Let’s be Fools

April 19, 2018  |  Javvad Malik

The Roman poet Lucretius once wrote: “A fool believes that the tallest mountain in the world will be equal to the tallest one he has observed.”

Translation? He’s essentially saying that our lived experiences define our perspectives. They warp our sense of scale like a bit of plastic in the microwave, moulding what we consider to be large and small.

As someone with years of experience in the security industry, and the cynicism and grey hair to prove it, I’ve got a lot of appreciation for this.

Remember in 2010 when the hacker group Goatse Security (please don’t google the first word in that name) penetrated the heart of AT&T’s servers and acquired the email addresses of over 100,000 iPad users? Man, 2010 was a different time.

The AT&T iPad hack was a major news story, and rightfully so. I distinctly remember thinking that 100,000 victims was pretty big. Now, in light of the Ashley Madison and Equifax hacks, it almost seems quaint.

What I’m saying is that, my perspective of what constitutes a major incident has shifted. I noticed that earlier this week when a jewelry retailer in the US accidentally leaked the details of 1.3 million customers. This happened because it committed one of the most basic of security schoolboy errors, and failed to secure the Amazon S3 bucket where it kept its database backups.

1.3 million? Yawn. I don’t get out of bed for less than 100 million.

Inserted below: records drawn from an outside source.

Lemma canonical_unique n1 : forall d n2,
  keyed d n1 -> minimal n1 -> keyed d n2 -> minimal n2 ->
  (forall key, length key = d -> nibbles key -> descend n1 key = descend n2 key) ->
  n1 = n2.
Proof.
  induction n1 as [|ks v|f1 c1 IH|cs1 IH|h|v] using node_induction;
    intros d n2 Hk1 Hm1 Hk2 Hm2 Hd.
  - destruct (node_empty_dec n2) as [->|Hne]; [reflexivity|exfalso].
    destruct (finds_inhabited n2 d Hk2 Hm2 Hne) as (key & Hf).
    apply (not_finds_empty d key). eapply finds_agree; [|exact Hf].
    intros k Hl Hn. symmetry. apply Hd; assumption.
  - assert (Hf1 : finds (Leaf ks v) d ks).
    { inversion Hk1; subst. repeat split; try assumption. exists v. cbn.
      rewrite bool_decide_eq_true_2 by reflexivity. reflexivity. }
    pose proof (finds_agree _ _ _ _ Hd Hf1) as Hf2.
    destruct (node_empty_dec n2) as [->|Hne]; [exfalso; exact (not_finds_empty _ _ Hf2)|].
    destruct n2 as [|ks' v'|f2 c2|cs2|h|v']; try contradiction; try (inversion Hk2; fail).
    + apply finds_leaf in Hf2. subst ks'.
      destruct Hf1 as (Hl & Hn & _). specialize (Hd ks Hl Hn). cbn in Hd.
      rewrite !bool_decide_eq_true_2 in Hd by reflexivity. congruence.
    + exfalso. destruct (finds_two _ d Hk2 Hm2) as (k1 & k2 & Hne' & H1 & H2);
        [discriminate|discriminate|].
      assert (Hsym : forall key, length key = d -> nibbles key ->
                descend (Extension f2 c2) key = descend (Leaf ks v) key)
        by (intros; symmetry; apply Hd; assumption).
      apply (finds_agree _ _ _ _ Hsym), finds_leaf in H1, H2. congruence.
    + exfalso. destruct (finds_two _ d Hk2 Hm2) as (k1 & k2 & Hne' & H1 & H2);
        [discriminate|discriminate|].
      assert (Hsym : forall key, length key = d -> nibbles key ->
                descend (Branch cs2) key = descend (Leaf ks v) key)
        by (intros; symmetry; apply Hd; assumption).
      apply (finds_agree _ _ _ _ Hsym), finds_leaf in H1, H2. congruence.
  - assert (Hsym : forall key, length key = d -> nibbles key ->
              descend n2 key = descend (Extension f1 c1) key)
      by (intros; symmetry; apply Hd; assumption).
    destruct (finds_two _ d Hk1 Hm1) as (k1 & k2 & Hne' & H1 & H2);
      [discriminate|discriminate|].
    destruct n2 as [|ks' v'|f2 c2|cs2|h|v']; try (inversion Hk2; fail).
    + exfalso. apply (finds_agree _ _ _ _ Hd) in H1. exact (not_finds_empty _ _ H1).
    + exfalso. apply (finds_agree _ _ _ _ Hd), finds_leaf in H1, H2. congruence.
    + clear k1 k2 Hne' H1 H2.
      inversion Hk1 as [| |? ? ? Hl1 Hn1 Hc1|]; subst.
      inversion Hk2 as [| |? ? ? Hl2 Hn2 Hc2|]; subst.
      inversion Hm1 as [| |? cs1 Hf1 Hb1|]; subst.
      inversion Hm2 as [| |? cs2 Hf2 Hb2|]; subst.
      assert (Hpre : forall fa csa fb cb,
                nibbles fa -> (length fa <= d)%nat ->
                keyed (d - length fa) (Branch csa) -> minimal (Branch csa) ->
                (forall key, length key = d -> nibbles key ->
                   descend (Extension fa (Branch csa)) key = descend (Extension fb cb) key) ->
                (length fb <= length fa)%nat /\ take (length fb) fa = fb).
      { intros fa csa fb cb Hna Hla Hka Hma Hag.
        inversion Hka as [| | |d' ? Hl16 Hcs Hd']; subst.
        assert (Hka' : keyed (S d') (Branch csa)) by (rewrite Hd'; exact Hka).
        destruct (finds_branch_two d' csa Hka' Hma) as (x1 & r1 & x2 & r2 & Hx & H1 & H2).
        apply (finds_extension_intro fa) in H1, H2; try exact Hna.
        replace (length fa + S d')%nat with d in H1, H2 by lia.
        apply (finds_agree _ _ _ _ Hag), finds_extension in H1, H2.
        destruct H1 as (ra & E1 & _), H2 as (rb & E2 & _).
        apply (prefix_of_diverging fb fa x1 r1 x2 r2); try exact Hx.
        - rewrite E1. apply take_app_length.
        - rewrite E2. apply take_app_length. }
      destruct (Hpre f1 cs1 f2 (Branch cs2) Hn1 Hl1 Hc1 Hb1 Hd) as [Hle1 Ht1].
      destruct (Hpre f2 cs2 f1 (Branch cs1) Hn2 Hl2 Hc2 Hb2 Hsym) as [Hle2 Ht2].
      assert (f1 = f2) as <-.
      { rewrite <- Ht1. replace (length f2) with (length f1) by lia.
        symmetry. apply firstn_all. }
      f_equal. apply (IH (d - length f1)%nat); try assumption.
      intros key Hlen Hnib.
      specialize (Hd (f1 ++ key)). cbn [descend] in Hd.
      rewrite is_prefix_app, drop_app_length in Hd. apply Hd.
      * rewrite length_app. lia.
      * apply nibbles_app. auto.
    + exfalso. inversion Hm1 as [| |? cs1 Hf1 Hb1|]; subst.
      inversion Hk2 as [| | |d' ? Hl16 Hcs Hd']; subst.
      destruct (finds_branch_two d' cs2 Hk2 Hm2) as (x1 & r1 & x2 & r2 & Hx & Hx1 & Hx2).
      apply (finds_agree _ _ _ _ Hsym) in Hx1, Hx2.
      destruct f1 as [|h1 f1]; [contradiction|].
      apply finds_extension_head in Hx1, Hx2. congruence.
  - assert (Hsym : forall key, length key = d -> nibbles key ->
              descend n2 key = descend (Branch cs1) key)
      by (intros; symmetry; apply Hd; assumption).
    destruct (finds_two _ d Hk1 Hm1) as (k1 & k2 & Hne' & H1 & H2);
      [discriminate|discriminate|].
    destruct n2 as [|ks' v'|f2 c2|cs2|h|v']; try (inversion Hk2; fail).
    + exfalso. apply (finds_agree _ _ _ _ Hd) in H1. exact (not_finds_empty _ _ H1).
    + exfalso. apply (finds_agree _ _ _ _ Hd), finds_leaf in H1, H2. congruence.
    + exfalso. clear k1 k2 Hne' H1 H2. inversion Hm2 as [| |? cs2 Hf2 Hb2|]; subst.
      inversion Hk1 as [| | |d' ? Hl16 Hcs Hd']; subst.
      destruct (finds_branch_two d' cs1 Hk1 Hm1) as (x1 & r1 & x2 & r2 & Hx & Hx1 & Hx2).
      apply (finds_agree _ _ _ _ Hd) in Hx1, Hx2.
      destruct f2 as [|h2 f2]; [contradiction|].
      apply finds_extension_head in Hx1, Hx2. congruence.
    + clear k1 k2 Hne' H1 H2. f_equal.
      inversion Hk1 as [| | |d1 ? Hl1 Hcs1 Hd1]; subst.
      inversion Hk2 as [| | |d2 ? Hl2 Hcs2 Hd2]; subst.
      assert (Hall1 : Forall minimal cs1) by (inversion Hm1; subst; assumption).
      assert (Hall2 : Forall minimal cs2) by (inversion Hm2; subst; assumption).
      rewrite Forall_forall in IH, Hcs1, Hcs2, Hall1, Hall2.
      apply list_eq. intros k.
      destruct (cs1 !! k) as [a|] eqn:Ea.
      * pose proof (lookup_lt_Some _ _ _ Ea) as Hlt.
        destruct (cs2 !! k) as [b|] eqn:Eb.
        2:{ apply lookup_ge_None in Eb. lia. }
        f_equal.
        pose proof (list_elem_of_lookup_2 _ _ _ Ea) as Hina.
        pose proof (list_elem_of_lookup_2 _ _ _ Eb) as Hinb.
        apply (IH a Hina d1 b); auto.
        intros key Hlen Hnib. specialize (Hd (Z.of_nat k :: key)).
        rewrite !descend_branch, Nat2Z.id, Ea, Eb in Hd. apply Hd.
        -- cbn. lia.
        -- apply nibbles_cons. split; [lia|exact Hnib].
      * apply lookup_ge_None in Ea. symmetry. apply lookup_ge_None. lia.
  - inversion Hk1.
  - inversion Hk1.
Qed.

And while I struggle to imagine a data breach greater in size than the 2016 release of over 300 million MySpace users, or more damaging than the 2017 Equifax hack, I know this is inevitable, even if I can’t actually visualize it in my mind’s eye.

But, like, what if it’s better to be fools?

We live in interesting times. Security breaches are no longer measured in the millions, but in the hundreds of millions of records. It’s only a matter of time until the first billion-victim data leak happens.

The smaller leaks (and apparently anything less than 10 million constitutes a “smaller leak”) barely warrant a mention. But what about the big ones? After every major incident there’s the trifecta of outrage, blame, and calls for consequences, but that that eventually settles down into apathetic acceptance.

Remember when everyone was really upset about the Ashley Madison hack, and then forgot about it?

Remember when everyone was really upset about the LinkedIn hack, and then forgot about it?

Remember when everyone was really upset about the Equifax hack, and then forgot about it?

And let me ask one last question: are we any better for having done so? Are companies still making silly security mistakes? Has there been any change at the government level? Any new laws passed? Has anyone gone to jail for having screwed up in such an egregious manner?

Perhaps it’s time to treat all security breaches -- all security breaches, but especially the big ones -- as the biggest mountains we’ve ever seen, because change isn’t going to happen any other way.

I, for one, think it’s better to be a fool. Who’s with me?